The strike lasted for several days, and made an obvious impact on city life. The city refused to back down, however, with Giuliani snarling back, “This is a strike and a demonstration for the purpose of being able to drive recklessly and have nothing done about it. This is a theater of the absurd.” Police Commissioner Howard Safir compared the strike to “a terrorist threat,” a regrettable phrase. (As an aside, few industries suffered bigger hits from 9/11 than the taxi industry, as the drop in tourism and concurrent recession led to a free-fall in taxi ridership.)
During the 1998 strike, the drivers were led by an unlikely leader, the 25-year-old Bhairavi Desai. Standing barely five feet tall with no experience driving taxis, an Indian-American woman from New Jersey seemed like a dubious choice to organize an industry that has always been 99% male, prone to ethnic factions and aggressive, individualistic personalities. Today, after nearly two decades at the helm of the Taxi Workers Alliance, Desai is well-known in the City’s leftist circles, and has been widely recognized for her impressive organizing tactics.
In 1998, Desai was going up against Rudy Giuliani, a media wizard who couched his regulations in the language of pedestrian safety, and was met with wide support. As one New York Times reader commented about New York life during the taxi strike:
Pedestrians didn’t have to worry about reckless cabs disregarding pedestrians or plowing into crowded sidewalks; cyclists didn’t have to worry about cabs swerving in front of them to pick up a fare, and buses didn’t have to worry about cabbies blocking bus lanes and stops to pick up and drop off passengers — at least for one day.
Of course, left unsaid in that critique is the consumer demand that leads to such cabbie behavior. Who hasn’t let out a groan when a cabbie slows at a yellow light? Who hasn’t asked to be dropped off in a bike lane? To blame cab drivers for such behavior is like blaming immigrant bicycle delivery people for aggressive bicycling. They wouldn’t have to if people were ok waiting longer for their food. Let he without sin and all that.
The strike of 1998 was a failure by any contemporary account. Giuliani easily pushed through his oppressive regulations. Nor did Rudy let up, quickly setting up “Operation Refusal,” a sting operation designed to catch cab drivers bypassing black people, in violation of the law.
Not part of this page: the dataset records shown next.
(** * vd-card: a verified model of the video-card initializer

    The development embeds vd-card.js (version 1.1.0, the file with
    [isHlsSource], [attachDirectFile] and [detectMimeTypeFromUrl]) and, for
    the overlay click handler only, its predecessor (version 1.0.0).

    Layout:
    - [Js]      : the JavaScript values and built-ins the script relies on
                  (truthiness, [split], [toLowerCase], [indexOf], the regular
                  expression of the classifier, [parseInt], [ToString]);
    - [Url]     : the two lexical functions [isHlsSource] and
                  [detectMimeTypeFromUrl];
    - [Dom]     : a store of DOM nodes with the mutations the script performs;
    - [Card]    : the script itself, in a state-and-exception monad over a
                  world made of the DOM store, the global [window.Hls] and a
                  trace of the observable actions;
    - the theorems.

    Strings are sequences of 8-bit characters.  Every character the script
    inspects is ASCII, and a character outside ASCII never compares equal to
    one of them, neither directly nor after case folding. *)

From Stdlib Require Import ZArith Lia Bool Ascii String.
From stdpp Require Import base list strings gmap.

(* ===================================================================== *)
(** * JavaScript values and built-ins *)
(* ===================================================================== *)

Module Js.

(** A Number is either NaN or an integer.  [parseInt] only produces these;
    the integer is exact in the model, whereas a JavaScript Number rounds
    beyond 2^53. *)
Inductive JsNum : Type :=
| NaN
| Int (z : Z).

Inductive JsVal : Type :=
| VUndefined
| VNull
| VBool (b : bool)
| VNum (n : JsNum)
| VStr (s : string).

(** ToBoolean *)
Definition truthy (v : JsVal) : bool :=
  match v with
  | VUndefined | VNull => false
  | VBool b => b
  | VNum NaN => false
  | VNum (Int z) => negb (z =? 0)%Z
  | VStr s => negb (String.eqb s "")
  end.

(** The value of [card.getAttribute(name)]: [null] or a string. *)
Definition of_attr (a : option string) : JsVal :=
  match a with
  | None => VNull
  | Some s => VStr s
  end.

(** [!s] for a string-or-null. *)
Definition falsy_str (a : option string) : bool :=
  match a with
  | None => true
  | Some s => String.eqb s ""
  end.

(** [a || ""] for a string-or-null. *)
Definition or_empty (a : option string) : string :=
  match a with
  | None => ""
  | Some s => s
  end.

(** ** Characters and case *)

Definition is_upper (c : ascii) : bool :=
  (65 <=? nat_of_ascii c) && (nat_of_ascii c <=? 90).

Definition lower (c : ascii) : ascii :=
  if is_upper c then ascii_of_nat (nat_of_ascii c + 32) else c.

(** [s.toLowerCase()] *)
Fixpoint toLowerCase (s : string) : string :=
  match s with
  | EmptyString => EmptyString
  | String c r => String (lower c) (toLowerCase r)
  end.

(** ** [split], [pop], [indexOf] *)

(** [s.split(d)] for a one-character separator: never the empty array. *)
Fixpoint split (d : ascii) (s : string) : list string :=
  match s with
  | EmptyString => [EmptyString]
  | String c r =>
      if Ascii.eqb c d then EmptyString :: split d r
      else match split d r with
           | h :: t => String c h :: t
           | [] => [String c EmptyString]
           end
  end.

(** [a[0]] on an array of strings; [undefined] is rendered as [None]. *)
Definition first (a : list string) : option string := head a.

(** [a.pop()] (the value only). *)
Definition pop (a : list string) : option string := last a.

(** [s.indexOf(t) !== -1] *)
Fixpoint includes (t s : string) : bool :=
  String.prefix t s ||
  match s with
  | EmptyString => false
  | String _ r => includes t r
  end.

(** ** The regular expression [/\.m3u8(\?|#|$)/i]

    [atoms] is the literal part, lower-cased; under the [i] flag a character
    matches an atom when both fold to the same character.  [match_atoms]
    returns the input left after the literal part. *)

Definition atoms : list ascii := ["."; "m"; "3"; "u"; "8"]%char.

Fixpoint match_atoms (pat : list ascii) (s : string) : option string :=
  match pat, s with
  | [], _ => Some s
  | p :: pat', String c r =>
      if Ascii.eqb (lower c) p then match_atoms pat' r else None
  | _ :: _, EmptyString => None
  end.

(** The group [(\?|#|$)]: a question mark, a hash, or the end of input. *)
Definition match_tail (s : string) : bool :=
  match s with
  | EmptyString => true
  | String c _ => Ascii.eqb c "?" || Ascii.eqb c "#"
  end.

Definition match_here (s : string) : bool :=
  match match_atoms atoms s with
  | Some r => match_tail r
  | None => false
  end.

(** [re.test(s)]: the pattern is not anchored, so every start position is
    tried. *)
Fixpoint regex_test (s : string) : bool :=
  match_here s ||
  match s with
  | EmptyString => false
  | String _ r => regex_test r
  end.

(** ** [parseInt(s, 10)] *)

(** StrWhiteSpaceChar, restricted to ASCII: TAB, LF, VT, FF, CR, SP. *)
Definition is_space (c : ascii) : bool :=
  let n := nat_of_ascii c in
  ((9 <=? n) && (n <=? 13)) || (n =? 32).

Fixpoint trim_start (s : string) : string :=
  match s with
  | String c r => if is_space c then trim_start r else s
  | EmptyString => EmptyString
  end.

Definition digit (c : ascii) : option Z :=
  let n := nat_of_ascii c in
  if (48 <=? n) && (n <=? 57) then Some (Z.of_nat (n - 48)) else None.

(** The longest prefix of decimal digits, accumulated left to right;
    [None] when no digit has been read. *)
Fixpoint digits (acc : option Z) (s : string) : option Z :=
  match s with
  | EmptyString => acc
  | String c r =>
      match digit c with
      | Some d => digits (Some (10 * default 0%Z acc + d)%Z) r
      | None => acc
      end
  end.

Definition parseInt (s : string) : JsNum :=
  let t := trim_start s in
  let '(sign, body) :=
    match t with
    | String "-" r => ((-1)%Z, r)
    | String "+" r => (1%Z, r)
    | _ => (1%Z, t)
    end in
  match digits None body with
  | Some n => Int (sign * n)
  | None => NaN
  end.

(** ** ToString *)

Definition digit_char (d : Z) : ascii := ascii_of_nat (48 + Z.to_nat d).

(** Decimal digits of a non-negative integer, most significant first. *)
Fixpoint decimal_fuel (fuel : nat) (n : Z) (acc : string) : string :=
  match fuel with
  | O => acc
  | S f =>
      let acc' := String (digit_char (n mod 10)) acc in
      if (n <? 10)%Z then acc' else decimal_fuel f (n / 10) acc'
  end.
Though some drivers were motivated by prejudice, the economic arguments against driving minorities to poor, remote neighborhoods were sound, as white gentrifiers learned in the early 2000s.
Around that time, the Taxi Workers Alliance started to produce some real wins. After months of lobbying, the TWA persuaded FEMA to provide drivers with financial assistance in the aftermath of 9/11. Then, following another short strike in 2004, the TWA was able to negotiate a deal in which the lease cap was raised 8% and the fare 26%, meaning that drivers could pocket two-thirds of the fare raise. This impressive win left the taxi workers union with a promising future.
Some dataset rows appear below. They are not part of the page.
(** [obj[k] = v] on the object being built (CreateDataProperty):
    a repeated name keeps its first place and takes the last value. *)
Fixpoint json_set (o : list (string * Json)) (k : string) (v : Json) : list (string * Json) :=
  match o with
  | [] => [(k, v)]
  | (k', v') :: o' => if String.eqb k k' then (k, v) :: o' else (k', v') :: json_set o' k v
  end.

Definition build_object (kvs : list (string * Json)) : list (string * Json) :=
  fold_left (fun o kv => json_set o (fst kv) (snd kv)) kvs [].

(** The elements of a non-empty array after its [[], read by [pv], up to
    and including the closing []]; at most [g] of them. *)
Fixpoint parse_elems (pv : string -> option (Json * string)) (g : nat) (s : string)
  : option (list Json * string) :=
  match g with
  | O => None
  | S g' =>
      match pv s with
      | Some (v, r1) =>
          match skip_ws r1 with
          | String c r2 =>
              if Ascii.eqb c "," then
                match parse_elems pv g' r2 with
                | Some (vs, r3) => Some (v :: vs, r3)
                | None => None
                end
              else if Ascii.eqb c "]" then Some ([v], r2)
              else None
          | "" => None
          end
      | None => None
      end
  end.

(** The members of a non-empty object after its [{], up to and
    including the closing [}]. *)
Fixpoint parse_members (pv : string -> option (Json * string)) (g : nat) (s : string)
  : option (list (string * Json) * string) :=
  match g with
  | O => None
  | S g' =>
      match skip_ws s with
      | String q s1 =>
          if Ascii.eqb q quote then
            match parse_str s1 with
            | Some (k, r1) =>
                match skip_ws r1 with
                | String c r2 =>
                    if Ascii.eqb c ":" then
                      match pv r2 with
                      | Some (v, r3) =>
                          match skip_ws r3 with
                          | String d r4 =>
                              if Ascii.eqb d "," then
                                match parse_members pv g' r4 with
                                | Some (kvs, r5) => Some ((k, v) :: kvs, r5)
                                | None => None
                                end
                              else if Ascii.eqb d "}" then Some ([(k, v)], r4)
                              else None
                          | "" => None
                          end
                      | None => None
                      end
                    else None
                | "" => None
                end
            | None => None
            end
          else None
      | "" => None
      end
  end.

(** A value after optional white space, and the text after it, the
    values nested in it read by [pv], arrays and objects of at most [f]
    members. *)
Definition parse_value_body (pv : string -> option (Json * string)) (f : nat) (s : string)
  : option (Json * string) :=
  match skip_ws s with
  | "" => None
  | String c r =>
      if Ascii.eqb c quote then
        match parse_str r with
        | Some (x, r') => Some (JStr x, r')
        | None => None
        end
      else if Ascii.eqb c "[" then
        match skip_ws r with
        | String d r' =>
            if Ascii.eqb d "]" then Some (JArr [], r')
            else match parse_elems pv f r with
                 | Some (vs, r'') => Some (JArr vs, r'')
                 | None => None
                 end
        | "" => None
        end
      else if Ascii.eqb c "{" then
        match skip_ws r with
        | String d r' =>
            if Ascii.eqb d "}" then Some (JObj [], r')
            else match parse_members pv f r with
                 | Some (kvs, r'') => Some (JObj (build_object kvs), r'')
                 | None => None
                 end
        | "" => None
        end
      else if Ascii.eqb c "-" || is_digit c then parse_number (String c r)
      else
        match strip_prefix "null" (String c r) with
        | Some r' => Some (JNull, r')
        | None =>
            match strip_prefix "true" (String c r) with
            | Some r' => Some (JBool true, r')
            | None =>
                match strip_prefix "false" (String c r) with
                | Some r' => Some (JBool false, r')
                | None => None
                end
            end
        end
  end.

(** [parse_value_body] with fuel: the fuel bounds the nesting depth
    and the length of each array and object. *)
Fixpoint parse_value (fuel : nat) (s : string) : option (Json * string) :=
  match fuel with
  | O => None
  | S f => parse_value_body (parse_value f) f s
  end.

(** [JSON.parse(text)]: one value, surrounded by white space only; every
    value of the text takes at least one byte, so [length text + 1]
    bounds its depth and the length of its arrays and objects. *)
Definition json_parse (text : string) : string + Json :=
  match parse_value (S (String.length text)) text with
  | Some (v, r) =>
      match skip_ws r with
      | "" => inr v
      | _ => inl "Unexpected non-whitespace character after JSON"
      end
  | None => inl "Unexpected token"
  end.

#[export] Instance js_json : JsonCodec := { stringify := stringify_json; parse := json_parse }.

(** The values a JavaScript program can build: no object with two
    properties of the same name. *)
Fixpoint keys_distinct (l : list (string * Json)) : bool :=
  match l with
  | [] => true
  | (k, _) :: l' => negb (existsb (String.eqb k) (map fst l')) && keys_distinct l'
  end.

Fixpoint wf_json (v : Json) : bool :=
  match v with
  | JArr l => forallb wf_json l
  | JObj l => keys_distinct l && forallb (fun kv => wf_json (snd kv)) l
  | _ => true
  end.

Fixpoint json_size (v : Json) : nat :=
  match v with
  | JArr l => S (list_sum (map json_size l))
  | JObj l => S (list_sum (map (fun kv => json_size (snd kv)) l))
  | _ => 1
  end.

Fixpoint all_digits (s : string) : bool :=
  match s with
  | "" => true
  | String c s' => is_digit c && all_digits s'
  end.

(** A body with every kind of value, escapes included. *)
Definition demo_body : Json :=
  JObj [("name", JStr "x");
        ("tags", JArr [JNum (-3); JBool true; JNull; JObj [];
                       JStr (String quote (String backslash (String (ascii_of_nat 10) "")))])].

(** The texts that can follow a value inside a larger text. *)
Definition ends_value (r : string) : bool :=
  match r with
  | "" => true
  | String c _ => Ascii.eqb c "," || Ascii.eqb c "]" || Ascii.eqb c "}"
  end.

(** ** Strings *)

(** Each byte's escape reads back as the byte: checked on the 256
    bytes. *)
Lemma parse_escape_char c x y r :
  parse_str x = Some (y, r) -> parse_str (escape_char c ++ x) = Some (String c y, r).
Proof.
  intros H. destruct c as [[] [] [] [] [] [] [] []];
  unfold escape_char, hex_lower; simpl; rewrite ?H; reflexivity.
Qed.

Lemma parse_str_escape s r : parse_str (escape s ++ String quote r) = Some (s, r).
Proof.
  induction s as [|c s IH]; [reflexivity|].
  cbn [escape]. rewrite str_app_assoc. now apply parse_escape_char.
Qed.

(** ** Numbers *)

Lemma to_int_norm n : Decimal.norm (Z.to_int n) = Z.to_int n.
Proof. now rewrite <- DecimalZ.to_of, DecimalZ.of_to. Qed.

Lemma uint_digits u : all_digits (NilEmpty.string_of_uint u) = true.
Proof. induction u; simpl; auto. Qed.

Lemma uint_head u : u <> Decimal.Nil ->
  NilZero.string_of_uint u = NilEmpty.string_of_uint u /\
  exists c t, NilEmpty.string_of_uint u = String c t /\ is_digit c = true.
Proof. destruct u; intros H; [congruence|..]; (split; [reflexivity | eexists _, _; split; reflexivity]). Qed.

Lemma uint_leading_zero u :
  (u = Decimal.D0 Decimal.Nil \/ forall u', u <> Decimal.D0 u') ->
  leading_zero (NilEmpty.string_of_uint u) = false.
Proof.
  intros [-> | H]; [reflexivity|].
  destruct u as [|u|u|u|u|u|u|u|u|u|u]; [reflexivity| now destruct (H u) |..];
    simpl; destruct (NilEmpty.string_of_uint u); reflexivity.
Qed.

(** The decimal digits [Z.to_int] gives have no leading zero. *)
Lemma to_int_canonical n :
  exists (neg : bool) u, Z.to_int n = (if neg then Decimal.Neg u else Decimal.Pos u) /\ u <> Decimal.Nil /\
    (u = Decimal.D0 Decimal.Nil \/ forall u', u <> Decimal.D0 u').
Proof.
  pose proof (to_int_norm n) as Hn. destruct (Z.to_int n) as [u|u].
  - injection Hn as Hu. exists false, u. split; [reflexivity|].
    split; [rewrite <- Hu; apply unorm_nonnil|].
    destruct u as [|u|u|u|u|u|u|u|u|u|u]; try (right; intros u' Hd; discriminate Hd).
    destruct (Decimal.uint_eq_dec u Decimal.Nil) as [->|Hnil]; [now left|].
    exfalso. pose proof (nb_digits_unorm u Hnil) as Hle.
    rewrite <- unorm_D0, Hu in Hle. simpl in Hle. lia.
  - simpl in Hn. exists true, u. split; [reflexivity|].
    destruct (Decimal.nzhead u) as [|d|d|d|d|d|d|d|d|d|d] eqn:Hz; try discriminate Hn.
    { now destruct (nzhead_nonzero u d). }
    all: injection Hn as <-; split; [discriminate | right; intros u' Hd; discriminate Hd].
Qed.

Lemma z_to_dec_shape n :
  exists sign ds, z_to_dec n = (sign ++ ds)%string /\ (sign = "" \/ sign = "-") /\
    (exists c t, ds = String c t /\ is_digit c = true) /\ all_digits ds = true /\
    leading_zero ds = false /\ NilZero.int_of_string (sign ++ ds) = Some (Z.to_int n).
Proof.
  destruct (to_int_canonical n) as (neg & u & E & Hnil & Hc).
  destruct (uint_head u Hnil) as [Hs Hh].
  pose proof (NilZero.isi (Z.to_int n)) as Hi. unfold z_to_dec. rewrite E in *.
  exists (if neg then "-" else ""), (NilEmpty.string_of_uint u).
  destruct neg; simpl in *; rewrite Hs in *;
    (split; [reflexivity|]); (split; [auto|]); (split; [exact Hh|]);
    (split; [apply uint_digits|]); (split; [now apply uint_leading_zero|]);
    apply Hi; congruence.
Qed.

Lemma ends_value_head r c t : ends_value r = true -> r = String c t ->
  is_digit c = false /\ is_ws c = false /\ non_integer r = false.
Proof.
  intros H ->. simpl in *.
  pose proof (ascii_forall (fun c => implb (Ascii.eqb c "," || Ascii.eqb c "]" || Ascii.eqb c "}")
     (negb (is_digit c) && negb (is_ws c) && negb (Ascii.eqb c "." || Ascii.eqb c "e" || Ascii.eqb c "E")))
     ltac:(vm_compute; reflexivity) c) as Hc.
  cbv beta in Hc. rewrite H in Hc. simpl in Hc.
  destruct (is_digit c), (is_ws c), (Ascii.eqb c "." || Ascii.eqb c "e" || Ascii.eqb c "E"); easy.
Qed.

Lemma digit_not_minus c : is_digit c = true -> Ascii.eqb c "-" = false.
Proof.
  intros H. pose proof (ascii_forall (fun c => implb (is_digit c) (negb (Ascii.eqb c "-")))
     ltac:(vm_compute; reflexivity) c) as Hc.
  cbv beta in Hc. rewrite H in Hc. now destruct (Ascii.eqb c "-").
Qed.

Lemma span_digits_app ds r : all_digits ds = true -> ends_value r = true ->
  span_digits (ds ++ r) = (ds, r).
Proof.
  intros Hd He. induction ds as [|c ds IH]; cbn [all_digits span_digits append] in *.
  - destruct r as [|c t]; [reflexivity|]. cbn [span_digits].
    now rewrite (proj1 (ends_value_head _ c t He eq_refl)).
  - apply andb_prop in Hd as [-> Hd]. now rewrite IH.
Qed.

Lemma parse_number_app sign ds r :
  (sign = "" \/ sign = "-") -> (exists c t, ds = String c t /\ is_digit c = true) ->
  all_digits ds = true -> leading_zero ds = false -> ends_value r = true ->
  parse_number (sign ++ ds ++ r) =
  match NilZero.int_of_string (sign ++ ds) with
  | Some i => Some (JNum (Z.of_int i), r)
  | None => None
  end.
Proof.
  intros Hs (c & t & -> & Hc) Hd Hl He.
  assert (Hn : non_integer r = false)
    by (destruct r as [|c' t']; [reflexivity | exact (proj2 (proj2 (ends_value_head _ c' t' He eq_refl)))]).
  pose proof (span_digits_app _ _ Hd He) as Hsp. cbn [String.append] in Hsp.
  unfold parse_number. destruct Hs as [-> | ->].
  - cbn [String.append]. rewrite (digit_not_minus c Hc). cbv iota beta.
    rewrite Hsp, Hl, Hn. reflexivity.
  - cbn [String.append]. rewrite Ascii.eqb_refl. cbv iota beta.
    rewrite Hsp, Hl, Hn. reflexivity.
Qed.

Lemma parse_number_print n r : ends_value r = true ->
  parse_number (z_to_dec n ++ r) = Some (JNum n, r).
Proof.
  intros He. destruct (z_to_dec_shape n) as (sign & ds & -> & Hs & Hh & Hd & Hl & Hi).
  rewrite str_app_assoc, (parse_number_app sign ds r Hs Hh Hd Hl He), Hi, DecimalZ.of_to.
  reflexivity.
Qed.

(** ** Nesting *)

Lemma skip_ws_head c t : is_ws c = false -> skip_ws (String c t) = String c t.
Proof. intros H. cbn [skip_ws]. now rewrite H. Qed.

(** A printed value starts with a byte that is neither white space nor
    a closing bracket. *)
Lemma stringify_head v : exists c t, stringify_json v = String c t /\
  is_ws c = false /\ Ascii.eqb c "]" = false /\ Ascii.eqb c "}" = false.
Proof.
  destruct v as [| [] | n | s | l | l]; try (eexists _, _; split; [reflexivity | now split]).
  destruct (z_to_dec_shape n) as (sign & ds & E & [-> | ->] & (c & t & -> & Hc) & _).
  - exists c, t. cbn [stringify_json]. rewrite E. split; [reflexivity|].
    pose proof (ascii_forall (fun c => implb (is_digit c)
       (negb (is_ws c) && negb (Ascii.eqb c "]") && negb (Ascii.eqb c "}")))
       ltac:(vm_compute; reflexivity) c) as Hd.
    cbv beta in Hd. rewrite Hc in Hd. simpl in Hd.
    destruct (is_ws c), (Ascii.eqb c "]"), (Ascii.eqb c "}"); easy.
  - eexists _, _. cbn [stringify_json]. rewrite E. split; [reflexivity | now split].
Qed.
The impact of Uber and other companies is a complicated question that merits a much longer article, but the main question is this: Are there a finite number of competent drivers willing to work for the modest wages the industry provides? If so, organized drivers will eventually exert their leverage over Uber just as they did over the yellow cab medallion owners. If private ride-share companies are able to attract legions of part-time drivers calibrated to consumer demand, however, the yellow cab industry as a whole could be in trouble.
Whatever the future of the taxi industry holds, the drivers who must put in the work, put up with passengers, and avoid the fine-savoring regulators will be in a stronger position to make a living if they stick together. If they continue to do so, they can look back on the May 13, 1998 strike as the moment when the fight began.